The dismissal of Gough Whitlam's government by Governor-General Sir John Kerr in 1975 remains one of the most divisive events in Australian politics.
In the leadup to that moment, the Whitlam government had been embroiled in several controversies.
Most damaging was the Loans Affair. Minerals and Energy Minister Rex Connor, whose visions were as huge as Whitlam's, wanted to borrow $4 billion in petrodollars through funny-money operative Tirath Khemlani to finance his massive power projects.
Despite treasury opposition, the loan was approved in questionable circumstances by executive council.
The money never came through, the opposition and the media became increasingly critical and eventually Connor was sacked for misleading parliament.
All this was happening against a worsening economy, with inflation and unemployment rising.
After the massive anti-Labor swing in the Bass by-election, new Liberal leader Malcolm Fraser knew that he could now win an election.
The loans affair formed the basis for Fraser's "reprehensible circumstances" to justify his blocking supply in the Senate.
Yet it couldn't have happened, at least in the form it took, without Whitlam's old nemesis, Queensland premier Joh Bjelke-Petersen.
When Queensland Labor senator Bert Milliner died, Bjelke-Petersen rejected Labor's nominee and sent the unknown Albert Field, who promptly announced he'd vote against the government, to Canberra.
A High Court challenge stopped Field voting on the critical supply divisions, but it didn't matter.
Although NSW independent Cleaver Bunton and South Australian independent Steele Hall voted with the government, it gave the Fraser forces a one-vote majority on the motions not to proceed with the supply bill. On a tied vote, the motions would have lost.
The supply crisis, a battle of wills between two utterly determined men, was resolved on November 11, 1975, when Kerr sacked Whitlam and appointed Fraser as caretaker prime minister on condition supply was passed and an election called.
Whitlam made his famous "Kerr's cur" and "maintain your rage" speech on the steps of Parliament House. But in the following election, he was slaughtered.
It was a political crisis, until Kerr made it a constitutional one; and a contest Whitlam probably would have won before the money ran out in mid-December, as there's now ample evidence that some Liberal senators had deep misgivings about Fraser's tactics.
Kerr, a Labor appointment, ignored Whitlam's advice not to seek the opinion of High Court Chief Justice Garfield Barwick, a former Liberal minister.
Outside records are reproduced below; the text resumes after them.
Lemma batch_preserves_positions_witness :
  Forall (live (heap exState)) [ptrUnknown 1; ptrStruct "*api.Node" 9; ptrUnknown 2] ∧
  (∃ objects' errs s',
     DecodeList [ptrUnknown 1; ptrStruct "*api.Node" 9; ptrUnknown 2] [decPods] exState =
       Some ((objects', errs), s') ∧
     length objects' = 3 ∧ objects' !! 1 = Some (ptrStruct "*api.Node" 9)) ∧
  DecodeList [ptrUnknown 1; ptrStruct "*api.Node" 9; ptrUnknown 2] [decPods] exState =
    Some (([ptrStruct "*api.Pod" 7; ptrStruct "*api.Node" 9; ptrStruct "*api.Pod" 7], []),
          log [EvDecode decPods [x7b; x7d]; EvDecode decPods [x5b; x5d]] exState) ∧
  DecodeList [ptrUnknown 1; ptrStruct "*api.Node" 9; ptrUnknown 2] [decStrict] exState =
    Some (([ptrUnknown 1; ptrStruct "*api.Node" 9; ptrUnknown 2],
           [errMalformed; errMalformed]),
          log [EvDecode decStrict [x7b; x7d]; EvDecode decStrict [x5b; x5d]] exState).
Proof.
  assert (Hlive : Forall (live (heap exState))
                    [ptrUnknown 1; ptrStruct "*api.Node" 9; ptrUnknown 2]).
  { repeat constructor. }
  pose proof (batch_preserves_positions (Co:=exCollaborators) jsonEncoder [] [decPods]
                [ptrUnknown 1; ptrStruct "*api.Node" 9; ptrUnknown 2] exState)
    as (_ & Hdec & Hskip & _).
  pose proof (batch_preserves_positions (Co:=exCollaborators) jsonEncoder [] [decStrict]
                [ptrUnknown 1; ptrStruct "*api.Node" 9; ptrUnknown 2] exState)
    as (_ & _ & _ & Hat & _).
  split; [done|]. split; [|split].
  - destruct (Hdec Hlive) as (objects' & errs & s' & Hrun & Hlen & Hkeep).
    exists objects', errs, s'. split; [done|]. split; [done|].
    by apply (Hkeep 1 (ptrStruct "*api.Node" 9)).
  - etrans.
    + exact (Hskip [ptrUnknown 1] (ptrStruct "*api.Node" 9) [ptrUnknown 2] eq_refl eq_refl).
    + vm_compute. reflexivity.
  - etrans.
    + exact (Hat [ptrUnknown 1; ptrStruct "*api.Node" 9] (ptrUnknown 2) [] eq_refl).
    + vm_compute. reflexivity.
Defined.

Lemma objectTyperToTyper_ObjectKind_cases_witness :
  objectTyperToTyper_ObjectKind {| typer := typClosed |} (ptrStruct "*api.Pod" 6) exState =
    Some ((None, false, Some errMalformed),
          log [EvObjectKind typClosed (ptrStruct "*api.Pod" 6)] exState) ∧
  objectTyperToTyper_ObjectKind {| typer := typBroken |} (ptrStruct "*api.Pod" 6) exState =
    Some ((None, false,
           Some (errText "typer returned a kind for *api.Pod, but then reported it was not in the scheme with IsUnversioned")),
          log [EvObjectKind typBroken (ptrStruct "*api.Pod" 6);
               EvIsUnversioned typBroken (ptrStruct "*api.Pod" 6)] exState) ∧
  objectTyperToTyper_ObjectKind {| typer := typStatus |} (ptrStruct "*api.Pod" 6) exState =
    Some ((Some statusKind, true, None),
          log [EvObjectKind typStatus (ptrStruct "*api.Pod" 6);
               EvIsUnversioned typStatus (ptrStruct "*api.Pod" 6)] exState).
Proof.
  split; [|split].
  - exact (proj1 (objectTyperToTyper_ObjectKind_cases (Co:=exCollaborators) {| typer := typClosed |}
                    (ptrStruct "*api.Pod" 6) exState) podKind errMalformed eq_refl).
  - exact (proj1 (proj2 (objectTyperToTyper_ObjectKind_cases (Co:=exCollaborators) {| typer := typBroken |}
                    (ptrStruct "*api.Pod" 6) exState)) podKind false eq_refl eq_refl).
  - exact (proj2 (proj2 (objectTyperToTyper_ObjectKind_cases (Co:=exCollaborators) {| typer := typStatus |}
                    (ptrStruct "*api.Pod" 6) exState)) statusKind true eq_refl eq_refl).
Defined.

Lemma MultiObjectTyper_first_success_witness :
  (Forall (λ x, is_Some (ObjectKind x nilObject).2) [typNone; typClosed] ∧
   Forall (λ x, is_Some (ObjectKinds x nilObject).2) [typNone; typClosed]) ∧
  MultiObjectTyper_ObjectKind [typNone; typClosed; typStatus; typPods] nilObject exState =
    Some ((statusKind, None),
          log [EvObjectKind typNone nilObject; EvObjectKind typClosed nilObject;
               EvObjectKind typStatus nilObject] exState) ∧
  MultiObjectTyper_ObjectKind [typNone; typClosed] nilObject exState =
    Some ((podKind, Some errMalformed),
          log [EvObjectKind typNone nilObject; EvObjectKind typClosed nilObject] exState) ∧
  MultiObjectTyper_ObjectKinds [typNone; typClosed; typPods; typStatus] nilObject exState =
    Some (([podKind; statusKind], None),
          log [EvObjectKinds typNone nilObject; EvObjectKinds typClosed nilObject;
               EvObjectKinds typPods nilObject] exState) ∧
  MultiObjectTyper_ObjectKinds [typNone; typClosed] nilObject exState =
    Some (([podKind], Some errMalformed),
          log [EvObjectKinds typNone nilObject; EvObjectKinds typClosed nilObject] exState).
Proof.
  assert (Hkind : Forall (λ x, is_Some (ObjectKind x nilObject).2) [typNone; typClosed]).
  { repeat constructor; by eexists. }
  assert (Hkinds : Forall (λ x, is_Some (ObjectKinds x nilObject).2) [typNone; typClosed]).
  { repeat constructor; by eexists. }
  pose proof (MultiObjectTyper_first_success (Co:=exCollaborators) nilObject exState)
    as (Hfirst & Hlast & Hfirsts & Hlasts).
  split; [done|]. split; [|split; [|split]].
  - exact (Hfirst [typNone; typClosed] typStatus [typPods] statusKind Hkind eq_refl).
  - exact (Hlast [typNone] typClosed Hkind).
  - exact (Hfirsts [typNone; typClosed] typPods [typStatus] _ Hkinds eq_refl).
  - exact (Hlasts [typNone] typClosed Hkinds).
Defined.

Lemma MultiObjectTyper_IsUnversioned_first_known_witness :
  Forall (λ x, (IsUnversioned x nilObject).2 = false) [typNone; typClosed] ∧
  MultiObjectTyper_IsUnversioned [typNone; typClosed; typPods; typStatus] nilObject exState =
    Some ((false, true),
          log [EvIsUnversioned typNone nilObject; EvIsUnversioned typClosed nilObject;
               EvIsUnversioned typPods nilObject] exState) ∧
  MultiObjectTyper_IsUnversioned [typNone; typClosed] nilObject exState =
    Some ((false, false),
          log [EvIsUnversioned typNone nilObject; EvIsUnversioned typClosed nilObject]
            exState).
Proof.
  assert (Hunknown : Forall (λ x, (IsUnversioned x nilObject).2 = false) [typNone; typClosed]).
  { by repeat constructor. }
  pose proof (MultiObjectTyper_IsUnversioned_first_known (Co:=exCollaborators) nilObject exState)
    as (Hfirst & Hnone).
  split; [done|]. split.
  - exact (Hfirst [typNone; typClosed] typPods [typStatus] false Hunknown eq_refl).
  - exact (Hnone [typNone; typClosed] Hunknown).
Defined.

(** * Further properties *)

Section MoreProperties.
Context {Co : Collaborators}.

Ltac run := repeat (progress (rewrite ?bind_eq, ?ret_eq; cbv beta iota)).

(** ** Footprints *)

Lemma writes_within_refl (ts : list addr) (s : State) : writes_within ts s s.
Proof. by repeat split. Qed.

Lemma writes_within_trans (ts : list addr) (s1 s2 s3 : State) :
  writes_within ts s1 s2 → writes_within ts s2 s3 → writes_within ts s1 s3.
Proof.
  intros (Hd1 & Hc1 & Ht1) (Hd2 & Hc2 & Ht2). split; [by rewrite Hd2|]. split.
  - intros q Hq. by rewrite Hc2, Hc1.
  - by etrans.
Qed.

Lemma writes_within_mono (ts ts' : list addr) (s s' : State) :
  ts ⊆ ts' → writes_within ts s s' → writes_within ts' s s'.
Proof.
  intros Hsub (Hd & Hc & Ht). split; [done|]. split; [|done].
  intros q Hq. apply Hc. intros Hin. by apply Hq, Hsub.
Qed.

Lemma writes_within_log (ts : list addr) (evs : list Event) (s : State) :
  writes_within ts s (log evs s).
Proof. split; [done|]. split; [done|]. by apply prefix_app_r. Qed.

Lemma writes_within_poke (t : addr) (u : Unknown) (s : State) :
  is_Some (heap s !! t) → writes_within [t] s (poke t u s).
Proof.
  intros Ht. split; [by apply dom_insert_lookup_L|]. split; [|done].
  intros q Hq. simpl. apply lookup_insert_ne. intros ->. apply Hq. by left.
Qed.

Lemma decodeListItem_full_inv (ds : list Decoder) (t : addr) (s s' : State)
    (r : option (Object * option error)) :
  decodeListItem_full t ds s = Some (r, s') →
  heap s' = heap s ∧ trace s `prefix_of` trace s' ∧
  (ds ≠ [] → is_Some (heap s !! t)) ∧
  match r with
  | None => True
  | Some (o, Some err) => o = nilObject ∧ IsNotRegisteredError err = false
  | Some (o, None) => ∃ d data, d ∈ ds ∧ Decode d data = (o, None)
  end.
Proof.
  revert s. induction ds as [|d ds IH]; intros s; simpl.
  - intros [= <- <-]. by repeat split.
  - run. unfold load at 1. destruct (heap s !! t) as [u|] eqn:Ht; [|done]. run.
    rewrite call_Decode_eq. run.
    destruct (Decode d (Raw u)) as [o [err|]] eqn:Hd.
    + destruct (IsNotRegisteredError err) eqn:Herr.
      * intros (Hh & Htr & _ & Hr)%IH. split; [done|]. split.
        { etrans; [|exact Htr]. by apply prefix_app_r. }
        split; [by eauto|].
        destruct r as [[o' [err'|]]|]; [done| |done].
        destruct Hr as (d' & data & Hin & Hdec). exists d', data. split; [by right|done].
      * run. intros [= <- <-]. split; [done|]. split; [by apply prefix_app_r|].
        split; [by eauto|]. done.
    + run. intros [= <- <-]. split; [done|]. split; [by apply prefix_app_r|].
      split; [by eauto|]. exists d, (Raw u). split; [by left|done].
Qed.

Lemma decodeListItem_meta_inv (ds : list Decoder) (t : addr) (s s' : State)
    (r : option (Object * option error)) :
  decodeListItem_meta t ds s = Some (r, s') →
  writes_within [t] s s' ∧ (ds ≠ [] → is_Some (heap s !! t)) ∧
  (r = None ∨ r = Some (ptrUnknown t, None)).
Proof.
  revert s. induction ds as [|d ds IH]; intros s; simpl.
  - intros [= <- <-]. split; [apply writes_within_refl|]. split; [done|by left].
  - run. unfold load at 1. destruct (heap s !! t) as [u|] eqn:Ht; [|done]. run.
    rewrite (call_DecodeInto_eq d (Raw u) t u s Ht). run.
    set (s1 := poke t _ _).
    assert (Hs1 : writes_within [t] s s1).
    { eapply writes_within_trans; [apply (writes_within_log _ [EvDecodeInto d (Raw u) t])|].
      apply writes_within_poke. by eauto. }
    destruct (DecodeInto d (Raw u) u).2 as [err|].
    + intros (Hw & _ & Hr)%IH. split; [by eapply writes_within_trans|]. by eauto.
    + run. intros [= <- <-]. split; [done|]. split; [by eauto|by right].
Qed.

Lemma decodeListItem_inv (ds : list Decoder) (t : addr) (s s' : State)
    (o : Object) (err : option error) :
  decodeListItem t ds s = Some ((o, err), s') →
  writes_within [t] s s' ∧ (ds ≠ [] → is_Some (heap s !! t)) ∧
  match err with
  | Some e => o = nilObject ∧ IsNotRegisteredError e = false ∧ heap s' = heap s
  | None => o = ptrUnknown t ∨ ∃ d data, d ∈ ds ∧ Decode d data = (o, None)
  end.
Proof.
  unfold decodeListItem. run.
  destruct (decodeListItem_full t ds s) as [[r s1]|] eqn:Hfull; [|done].
  apply decodeListItem_full_inv in Hfull as (Hh & Htr & Hlive & Hr).
  assert (Hw1 : writes_within [t] s s1).
  { split; [by rewrite Hh|]. split; [by rewrite Hh|done]. }
  destruct r as [[o1 err1]|].
  - run. intros [= <- <- <-]. split; [done|]. split; [done|].
    destruct err1 as [e|]; [|by right]. by destruct Hr.
  - run. destruct (decodeListItem_meta t ds s1) as [[r s2]|] eqn:Hmeta; [|done].
    apply decodeListItem_meta_inv in Hmeta as (Hw2 & _ & Hr2).
    assert (Hw : writes_within [t] s s2) by by eapply writes_within_trans.
    destruct Hr2 as [-> | ->]; run; intros [= <- <- <-]; by eauto.
Qed.

Lemma live_within (ts : list addr) (s s' : State) (obj : Object) :
  writes_within ts s s' → live (heap s') obj = live (heap s) obj.
Proof. intros (Hd & _). by apply live_dom. Qed.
Whitlam didn't know the GG was also consulting another High Court judge, Anthony Mason.
Nor did Kerr give Whitlam any hint that he was considering the action he took, an action that gave Fraser a political advantage.
The governor-general prematurely played the arbitrator when he should have been a conciliator, although to some extent Whitlam determined the timing of events by advising a half Senate election.
On the other hand, Whitlam - never a great people manager - handled Kerr badly. The governor-general had an ego nearly as big as the PM, yet Whitlam publicly treated him as a cypher.
Furthermore, a decision that handed the mess to the Australian voters to resolve couldn't be all bad.
Whitlam stayed on as Labor leader until the 1977 election, another heavy defeat. The magic was never recaptured.